CNPC admite 'análise de risco' para gado do MS
Eduardo Magossi
Agência Estado
O ex-secretário de Defesa Agropecuária e representate do Conselho Nacional da Pecuária de Corte (CNPC), Ênio Marques, disse ontem, durante reunião de representantes do setor pecuário, na Assembléia Legislativa de São Paulo, que o processo de análise de risco para controle do fluxo de bovinos entre as áreas livres de aftosa e as zonas tampão não fere nenhuma regra do Escritório Internacional de Epizootias (OIE).
Segundo ele, a análise de risco pode ser utilizada e desta forma aumentar o fluxo de animais entre, particularmente, Mato Grosso do Sul (zona tampão) e São Paulo, sem atrapalhar o processo de obtenção do certificado de área livre de aftosa da OIE pelo Circuito Pecuário Centro-Oeste.

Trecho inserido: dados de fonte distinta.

Definition buildHuffmanTree (this : HuffmanCompression) (inputText : string)
  : HuffmanCompression :=
  let frequencyMap := calculateCharacterFrequencies inputText in
  let nodeQueue := createInitialNodeQueue frequencyMap in
  let nodeQueue := buildLoop (length nodeQueue) nodeQueue in
  mkHuffmanCompression (head nodeQueue) (encodingMap this).

(** ** Code generation *)

Fixpoint generateCodesFrom (node : HuffmanTreeNode) (code : string)
    (encodingMap : gmap string string) : gmap string string :=
  match node with
  | new_HuffmanTreeNode c _ l r =>
      let encodingMap :=
        if truthy c then <[c := code]> encodingMap else encodingMap in
      let encodingMap :=
        match l with
        | Some l => generateCodesFrom l (code +:+ "0") encodingMap
        | None => encodingMap
        end in
      match r with
      | Some r => generateCodesFrom r (code +:+ "1") encodingMap
      | None => encodingMap
      end
  end.

Definition generateCodesRecursively (node : option HuffmanTreeNode)
    (code : string) (encodingMap : gmap string string)
  : gmap string string :=
  match node with
  | None => encodingMap
  | Some node => generateCodesFrom node code encodingMap
  end.

Definition generateHuffmanCodes (this : HuffmanCompression)
  : HuffmanCompression :=
  mkHuffmanCompression (root this)
    (generateCodesRecursively (root this) "" ∅).

(** ** Encoding *)

Definition encodeText (this : HuffmanCompression) (inputText : string)
  : string :=
  foldl (λ encodedText char,
           encodedText +:+ string_or (encodingMap this !! char) "")
        "" (chars inputText).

Segundo Edvar Vilela de Queiroz, presidente do Sindicato da Indústria de Frios e proprietário do frigorífico Minerva, e também presente à reunião, a medida que está em vigor desde o início de janeiro e que limita a entrada de bois do MS em São Paulo está penalizando muito o setor e a análise de risco poderia evitar. A medida está levando os frigoríficos paulistas à ruína, reclamou.

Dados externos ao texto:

(** The outcome of [generate_pdf] on what [calculate_results] returns. *)
Lemma report_of_result (inputs r : dict) :
  calculate_results inputs = Ok r ->
  exists (ms pb roi cs : string),
  match print_error (dict_get inputs "scenario_name" (VStr "Unsaved")) with
  | Some e => generate_pdf inputs r = Raise e
  | None =>
      match inputs !! "time_horizon_months" with
      | None =>
          generate_pdf inputs r = Raise (KeyError "time_horizon_months")
      | Some horizon =>
          match print_error horizon with
          | Some e => generate_pdf inputs r = Raise e
          | None =>
              exists (name_text horizon_text : string) (pdf : list pdf_op),
                py_str (dict_get inputs "scenario_name" (VStr "Unsaved"))
                  = Ok name_text /\
                py_str horizon = Ok horizon_text /\
                generate_pdf inputs r = Ok pdf /\
                cell_texts pdf =
                  ["ROI Calculator Report";
                   "Scenario: " +:+ name_text;
                   "Monthly Savings: $" +:+ ms;
                   "Payback Period: " +:+ pb;
                   "Total ROI (" +:+ horizon_text +:+ " months): " +:+ roi;
                   "Cumulative Savings: $" +:+ cs]
          end
      end
  end.
Proof.
  intros Hr. apply calculate_results_shapes in Hr as [[-> _] | [-> _]].
  - destruct fallback_lookup as (Lm & Lc & _).
    destruct fallback_texts as (Fm & Hpb & Hroi).
    exists "0.00", "N/A", "0.0%", "0.00".
    exact (report_outcome inputs fallback_results (VInt 0) (VInt 0) _ _ _ _
             Lm Fm eq_refl Hpb eq_refl Hroi eq_refl Lc Fm eq_refl).
  - set (l := computed inputs).
    destruct (results_dict_lookup l) as (Lm & Lc & _).
    destruct (computed_texts l) as (Fm & Hpb & Hroi & Fc).
    do 4 eexists.
    exact (report_outcome inputs (results_dict l) _ _ _ _ _ _
             Lm Fm (latin1_format_float_f _ _ _)
             Hpb (latin1_sentinel_text " months" _ eq_refl)
             Hroi (latin1_sentinel_text "%" _ eq_refl)
             Lc Fc (latin1_format_float_f _ _ _)).
Qed.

O presidente do Fundepec, Pedro de Camargo Neto, disse que os atuais desequilíbrios sócio-econômicos provocados pelo fechamento das fronteiras entre MS e SP haviam sido elucidados por ele no início do ano mas prevaleceu, no setor, a vontade de se criar as barreiras sanitárias para a obtenção do certificado da OIE.